弾が注文を伝えに調理場に言って、それからこの店の店主、厳さんがこちらに気づいた。
「一夏じゃねえか! それから……」
「あ、どうも」
「おお! 傘霧、だったか? 久し振りだな!」
「この店の料理がうまかったんで、また来ました」
「嬉しいこと言ってくれるじゃねえか! ガッハッハッ!」
豪快に笑ってから厳さんは、二階の母屋へ顔を向ける。
「おーい! 蘭! おーい!」
大声で蘭を呼ぶ厳さん。母屋にいたのか。
「なにー?」
遅れて蘭の声が聞こえてきた。
「店に来い! 急いでな!」
「なんでー?」
「いいから来い!」
それからややしばらくして、蘭が食堂入り口から入ってきた。
一夏見てすぐ悲鳴を上げて出て行ったが。
「どうしたんだろ? あ、颯斗が有名人だから、それでか?」
「お前の方が有名人だろうが」
本当の理由は言うだけ無駄だろうし、そこまで首は突っ込まないでおこう。
それからしばらくして、蘭が明らかに仕事向きじゃない綺麗な服にエプロンをつけた格好で戻ってきた。一夏を意識するのはいいんだけど、その服汚すのは勿体無くね?

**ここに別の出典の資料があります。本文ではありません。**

(* ===== verification/Spec.v ===== *)
(** * An abstract specification of the auth context, and its refinement

    The handlers of [AuthContext.js] read three keys of
    [localStorage] and two React states.  What they can ever observe is
    captured by [astate]: the decoded account list of [users] ([None]
    when [JSON.parse] would throw), the session that [checkAuth] would
    restore from [token] and [user] ([restore_result]), and the two
    React states.  [absr] is the abstraction function from a [world].

    Each handler has a specification on [astate] written with list
    operations only ([spec_signup], [spec_login], ...): no JSON text,
    no Base64, no store keys.  [handlers_refine_spec] shows that every
    handler commutes with [absr]: running the code and abstracting is
    running the specification on the abstraction, answers included.
    [sstep] is the specification as a labelled step relation, and every
    [Session.step] is an [sstep] between the abstractions
    ([step_simulates]).  On top of it: the account list parses in every
    reachable world exactly when it parsed in the first store, and the
    app has no dead end (a session can always be ended, and when the
    list parses one can always be started). *)

From stdpp Require Import base strings list gmap.
From S2P Require Import Prelude Json Account Storage Base64 Auth Session.
Import Account Storage Base64 Auth Session.
Local Open Scope js_scope.
(* ===== verification/Forms.v ===== *)
(** * The forms and views of [Login.js], [Signup.js] and [Unauthorized.js]

    A form's [onSubmit] handler runs only when the browser's constraint
    validation accepts the form: every [required] field is non-empty,
    a field with [minLength] holds at least that many characters, and a
    field of [type="email"] holds a valid e-mail address.  [valid_email]
    is the WHATWG definition of a valid e-mail address (the regular
    expression of the HTML standard, written as a function);
    [signup_form_valid] and [login_form_valid] read the attributes of
    the two forms.  The field values are those React holds
    ([e.target.value], already sanitized by the browser).

    The views are what the JSX renders from the page state, as a list
    of elements: alerts, buttons with their label and whether they are
    enabled, links with their target, and fixed texts.  They are kept
    to what depends on state or names a route or a credential.

    The auth handlers catch every error, so each page handler runs to
    its [setLoading(false)]: after any submission or Google flow all
    the page's buttons are enabled again ([pages_reenable_buttons]). *)

From stdpp Require Import base strings list gmap.
From Stdlib Require Import Ascii.
From S2P Require Import Prelude Account Storage Auth Pages.
Import Account Storage Auth Pages.

Module Forms.

(** ** HTML e-mail validity *)

Definition in_range (lo hi : N) (c : ascii) : bool :=
  bool_decide (lo <= Ascii.N_of_ascii c <= hi)%N.

Definition is_alnum (c : ascii) : bool :=
  in_range 48 57 c || in_range 65 90 c || in_range 97 122 c.

Fixpoint string_forallb (p : ascii -> bool) (s : string) : bool :=
  match s with EmptyString => true | String c s' => p c && string_forallb p s' end.

Fixpoint string_existsb (p : ascii -> bool) (s : string) : bool :=
  match s with EmptyString => false | String c s' => p c || string_existsb p s' end.

(** [atext] and the dot: the characters of the local part. *)
Definition local_char (c : ascii) : bool :=
  is_alnum c || string_existsb (fun x => bool_decide (x = c)) "!#$%&'*+/=?^_`{|}~-.".

Fixpoint last_char (s : string) : option ascii :=
  match s with
  | EmptyString => None
  | String c EmptyString => Some c
  | String _ s' => last_char s'
  end.

(** [s.split(sep)]. *)
Fixpoint split_on (sep : ascii) (s : string) : list string :=
  match s with
  | EmptyString => [EmptyString]
  | String c s' =>
      if bool_decide (c = sep) then EmptyString :: split_on sep s'
      else match split_on sep s' with
           | w :: ws => String c w :: ws
           | [] => [String c EmptyString]
           end
  end.

(** A domain label: 1 to 63 letters, digits and hyphens, starting and
    ending with a letter or digit. *)
Definition valid_label (l : string) : bool :=
  match l, last_char l with
  | String c _, Some e =>
      bool_decide (String.length l <= 63) && is_alnum c && is_alnum e &&
      string_forallb (fun x => is_alnum x || bool_decide (x = "-"%char)) l
  | _, _ => false
  end.

(** The HTML standard's valid e-mail address: a non-empty local part
    of [atext] and dots, one [@], and dot-separated labels. *)
Definition valid_email (s : string) : bool :=
  match split_on "@"%char s with
  | [loc; dom] =>
      negb (bool_decide (loc = EmptyString)) && string_forallb local_char loc &&
      forallb valid_label (split_on "."%char dom)
  | _ => false
  end.

(** ** Constraint validation of the two forms *)

Definition filled (s : string) : bool := negb (bool_decide (s = EmptyString)).

(** Signup.js lines 104-217: seven [required] fields, [type="email"] on
    the email, [minLength="6"] on both passwords. *)
Definition signup_form_valid (p : signup_page) : bool :=
  let d := sp_form p in
  filled (f_name d) && filled (f_fatherName d) && filled (f_class d) && filled (f_rollNo d) &&
  filled (f_email d) && valid_email (f_email d) &&
  filled (f_password d) && bool_decide (6 <= String.length (f_password d)) &&
  filled (sp_confirm p) && bool_decide (6 <= String.length (sp_confirm p)).

(** Login.js lines 74-94: both fields [required], the email of
    [type="email"]. *)
Definition login_form_valid (p : login_page) : bool :=
  filled (lp_email p) && valid_email (lp_email p) && filled (lp_password p).

(** ** Controlled inputs and the show-password toggles

    Each page keeps a [showPassword] flag per password input (Login.js
    line 10; Signup.js lines 16-17; Dashboard.js line 20) beside the
    state the handlers read; the toggle flips it and the input's
    [type] follows it. *)

(** [() => setShowPassword(!showPassword)] *)
Definition toggle_visibility (shown : bool) : bool := negb shown.

(** [type={showPassword ? "text" : "password"}] *)
Definition password_input_type (shown : bool) : string := if shown then "text" else "password".

(** Login.js line 79: [setEmail(e.target.value)]. *)
Definition login_setEmail (v : string) (p : login_page) : login_page :=
  mkLoginPage v (lp_password p) (lp_error p) (lp_loading p) (lp_route p).

(** Login.js line 92: [setPassword(e.target.value)]. *)
Definition login_setPassword (v : string) (p : login_page) : login_page :=
  mkLoginPage (lp_email p) v (lp_error p) (lp_loading p) (lp_route p).

Inductive login_input := LEmail (v : string) | LPassword (v : string) | LToggleShow.

(** The Login page's inputs on its state and its [showPassword] flag. *)
Definition login_on_input (i : login_input) (st : login_page * bool) : login_page * bool :=
  match i with
  | LEmail v => (login_setEmail v st.1, st.2)
  | LPassword v => (login_setPassword v st.1, st.2)
  | LToggleShow => (st.1, toggle_visibility st.2)
  end.

(** Signup.js line 213: [setConfirmPassword(e.target.value)]. *)
Definition signup_setConfirm (v : string) (p : signup_page) : signup_page :=
  mkSignupPage (sp_form p) v (sp_error p) (sp_success p) (sp_loading p) (sp_route p) (sp_timer p).

Inductive signup_input :=
| SField (f : field) (v : string) | SConfirm (v : string) | SToggleShow | SToggleShowConfirm.

(** The Signup page's inputs on its state and its two flags
    ([showPassword], [showConfirmPassword]); a form field goes through
    [handleChange] (lines 31-36). *)
Definition signup_on_input (i : signup_input) (st : signup_page * (bool * bool)) : signup_page * (bool * bool) :=
  match i with
  | SField f v =>
      (mkSignupPage (set_field f v (sp_form st.1)) (sp_confirm st.1) (sp_error st.1) (sp_success st.1)
                    (sp_loading st.1) (sp_route st.1) (sp_timer st.1), st.2)
  | SConfirm v => (signup_setConfirm v st.1, st.2)
  | SToggleShow => (st.1, (toggle_visibility st.2.1, st.2.2))
  | SToggleShowConfirm => (st.1, (st.2.1, toggle_visibility st.2.2))
  end.

(** ** Views *)

Inductive elem :=
| EAlert (kind text : string)
| EButton (label : string) (enabled : bool)
| ELink (label target : string)
| EText (text : string).

(** [{error && <div className="alert ...">{error}</div>}] *)
Definition alert (kind : string) (o : option string) : list elem :=
  match o with Some e => if truthy (Some e) then [EAlert kind e] else [] | None => [] end.

(** Login.js lines 117-190 (the parts that depend on state, the links
    and the info box). *)
Definition login_view (p : login_page) : list elem :=
  alert "error" (lp_error p) ++
  [EButton (if lp_loading p then "Logging in..." else "Login") (negb (lp_loading p));
   EButton "Continue with Google" (negb (lp_loading p));
   ELink "Sign Up" "/signup";
   EText "Email: admin@studentportal.com | Password: admin123";
   EText "Email: ali@example.com | Password: password123";
   EText "Email: sara@example.com | Password: password123"].

(** The credentials the Login page's info box advertises (lines 181-190). *)
Definition advertised_credentials : list (string * string) :=
  [(ADMIN_EMAIL, "admin123"); ("ali@example.com", "password123"); ("sara@example.com", "password123")].

(** Signup.js lines 240-311. *)
Definition signup_view (p : signup_page) : list elem :=
  alert "error" (sp_error p) ++ alert "success" (sp_success p) ++
  [EButton (if sp_loading p then "Creating Account..." else "Sign Up") (negb (sp_loading p));
   EButton "Sign up with Google" (negb (sp_loading p));
   ELink "Login" "/login";
   EText "All students can view any result using roll number."].

(** Unauthorized.js lines 5-30: the role line shows only with a user. *)
Definition unauthorized_view (u : option account) : list elem :=
  [EText "Access Denied"; EText "You don't have permission to access this page."] ++
  (match u with Some a => [EText ("Current role: " +:+ role a)] | None => [] end) ++
  [ELink "Go to Dashboard" "/dashboard"; ELink "Back to Login" "/login"].

(** Every button of a view is enabled. *)
Definition buttons_enabled (v : list elem) : bool :=
  forallb (fun e => match e with EButton _ b => b | _ => true end) v.

(** The e-mail check on a few inputs. *)
Example valid_email_samples :
  map valid_email ["ali@example.com"; "admin@studentportal.com"; "a.b+c@x-y.z9";
                   "no-at-sign"; "two@@x.com"; "@x.com"; "a@-x.com"; "a@x..com"; "a b@x.com"] =
  [true; true; true; false; false; false; false; false; false].
Proof. vm_compute. reflexivity. Qed.

(** A form field typed on the Signup page is [handleChange]. *)
Lemma signup_on_input_field {S} `{KVStore S} f v (w : @world S) p fl :
  (signup_on_input (SField f v) (p, fl)).1 = (snd (signup_handleChange f v (w, p))).2.
Proof. reflexivity. Qed.

(** ** The pages hand the buttons back *)

Lemma alert_buttons k o : buttons_enabled (alert k o) = true.
Proof. destruct o as [e|]; cbn; [by destruct (negb _)|done]. Qed.

Lemma login_view_buttons p : buttons_enabled (login_view p) = negb (lp_loading p).
Proof.
  unfold login_view, buttons_enabled. rewrite forallb_app. fold (buttons_enabled (alert "error" (lp_error p))).
  rewrite alert_buttons. cbn. by destruct (lp_loading p).
Qed.

Lemma signup_view_buttons p : buttons_enabled (signup_view p) = negb (sp_loading p).
Proof.
  unfold signup_view, buttons_enabled. rewrite !forallb_app.
  fold (buttons_enabled (alert "error" (sp_error p))). fold (buttons_enabled (alert "success" (sp_success p))).
  rewrite !alert_buttons. cbn. by destruct (sp_loading p).
Qed.

Section Idle.
Context {S : Type} `{KVStore S}.

(** The three auth handlers the pages call catch every error. *)
Lemma login_total c em pw (w : @world S) : exists r w', login c em pw w = (Ok r, w').
Proof. apply js_catch_total. Qed.

Lemma signup_total c d (w : @world S) : exists r w', signup c d w = (Ok r, w').
Proof. apply js_catch_total. Qed.

Lemma loginWithGoogle_total c g (w : @world S) : exists r w', loginWithGoogle c g w = (Ok r, w').
Proof. apply js_catch_total. Qed.

Lemma login_handleSubmit_idle c (w : @world S) p : lp_loading (snd (login_handleSubmit c (w, p))).2 = false.
Proof.
  unfold login_handleSubmit. cbv [js_bind pget pset js_modify lift fst snd].
  destruct (login_total c (lp_email p) (lp_password p) w) as (r & w' & ->). cbn. by destruct (success r).
Qed.

Lemma login_handleGoogleLogin_idle c ge gn (w : @world S) p :
  lp_loading (snd (login_handleGoogleLogin c ge gn (w, p))).2 = false.
Proof.
  unfold login_handleGoogleLogin. cbv [js_bind pget pset js_modify lift js_ret fst snd].
  destruct ge as [e|]; [|done]. destruct (truthy _); [|done].
  destruct (loginWithGoogle_total c (mkGoogle e (or_default gn "Google User")) w) as (r & w' & ->).
  cbn. by destruct (success r).
Qed.

Lemma signup_handleSubmit_idle c (w : @world S) p :
  sp_loading p = false -> sp_loading (snd (signup_handleSubmit c (w, p))).2 = false.
Proof.
  intros Hp. unfold signup_handleSubmit. cbv [js_bind pget pset js_modify lift fst snd].
  destruct (negb _); [done|]. destruct (signup_total c (sp_form p) w) as (r & w' & ->). cbn. by destruct (success r).
Qed.

Lemma signup_handleGoogleSignup_idle c ge gn (w : @world S) p :
  sp_loading (snd (signup_handleGoogleSignup c ge gn (w, p))).2 = false.
Proof.
  unfold signup_handleGoogleSignup. cbv [js_bind pget pset js_modify lift js_ret fst snd].
  destruct ge as [e|]; [|done]. destruct (truthy _); [|done].
  destruct (loginWithGoogle_total c (mkGoogle e (or_default gn "Google User")) w) as (r & w' & ->).
  cbn. by destruct (success r).
Qed.

Lemma pages_idle c ge gn (w : @world S) lp sp :
  sp_loading sp = false ->
  buttons_enabled (login_view (snd (login_handleSubmit c (w, lp))).2) = true /\
  buttons_enabled (login_view (snd (login_handleGoogleLogin c ge gn (w, lp))).2) = true /\
  buttons_enabled (signup_view (snd (signup_handleSubmit c (w, sp))).2) = true /\
  buttons_enabled (signup_view (snd (signup_handleGoogleSignup c ge gn (w, sp))).2) = true.
Proof.
  intros Hsp. rewrite !login_view_buttons, !signup_view_buttons.
  by rewrite login_handleSubmit_idle, login_handleGoogleLogin_idle,
    signup_handleSubmit_idle, signup_handleGoogleSignup_idle.
Qed.

(** C33: on any store (a corrupt one included) and whatever the handler
    reports (success, a refusal, a cancelled Google prompt), when a
    submission or Google flow of the Login or Signup page ends, every
    button the page renders is enabled again: [setLoading(false)] runs
    on every path.  The Signup submit starts from an idle page, as a
    disabled submit button cannot submit the form. *)
Theorem pages_reenable_buttons c ge gn (w : @world S) lp sp :
  sp_loading sp = false ->
  buttons_enabled (login_view (snd (login_handleSubmit c (w, lp))).2) = true /\
  buttons_enabled (login_view (snd (login_handleGoogleLogin c ge gn (w, lp))).2) = true /\
  buttons_enabled (signup_view (snd (signup_handleSubmit c (w, sp))).2) = true /\
  buttons_enabled (signup_view (snd (signup_handleGoogleSignup c ge gn (w, sp))).2) = true.
Proof. exact (pages_idle c ge gn w lp sp). Qed.

End Idle.

Local Abbreviation c0 := (mkClock 1700000000000 "2023-11-14T22:13:20.000Z").
Local Abbreviation w_fresh := (init_world (∅ : gmap string string)).
Local Abbreviation lp0 := (mkLoginPage "a@x.com" "secret1" None false None).
Local Abbreviation sp0 :=
  (mkSignupPage (mkForm "S One" "F" "10th" "s1@x.com" "abcdef" "R1" "student") "abcdef" None None false None None).

Lemma pages_reenable_buttons_witness :
  buttons_enabled (login_view (snd (login_handleSubmit c0 (w_fresh, lp0))).2) = true /\
  buttons_enabled (login_view (snd (login_handleGoogleLogin c0 None None (w_fresh, lp0))).2) = true /\
  buttons_enabled (signup_view (snd (signup_handleSubmit c0 (w_fresh, sp0))).2) = true /\
  buttons_enabled (signup_view (snd (signup_handleGoogleSignup c0 None None (w_fresh, sp0))).2) = true.
Proof. apply (pages_reenable_buttons c0 None None w_fresh lp0 sp0). reflexivity. Defined.

End Forms.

「い、いらっしゃいませ、一夏さん……って、あ! 颯斗さんじゃないですか。いらっしゃいませ」
今になって気付いたようである。デジャヴ。
それから一夏と蘭が何度か話をしたが、いずれも一夏が唐変木なため、発展するようなことはなかった。知ってた。
出てきた焼き魚とフライ盛り合わせ定食はうまかったです。
……。
…………。
………………。
勘定の支払いを終え、五反田食堂を出ると、蘭が意を決した顔でついてきた。
「あ、あの! 一夏さん!」
「ん? どうしたんだ?」
おお、なんか展開の予感。
思い出せていない分、話の中身が気になるところだが、ここは邪魔にならないようにした方がいいだろうか。
「あ、すまん。出た直後でなんだが、店のトイレ借りていいか?」
「え!? あ……は、はい」
スタイリッシュに離脱。二人っきりにするため五反田食堂の扉を開けて中に入っ、
ガララッ
「「「あ」」」
「……………」
開けて目の前に、中年の男性達と弾の顔が縦に並んでいた。
「……………えー、トイレお借りしてもよろしいでしょうか?」
「あ、はい。どうぞ」
その後、一夏は蘭から学園祭の招待券を貰った。
そのことに関して蘭からはお礼を言われ、中年男性達とそれに混じっていた弾が色々騒いでいたが、それらについては何も言わないことにした。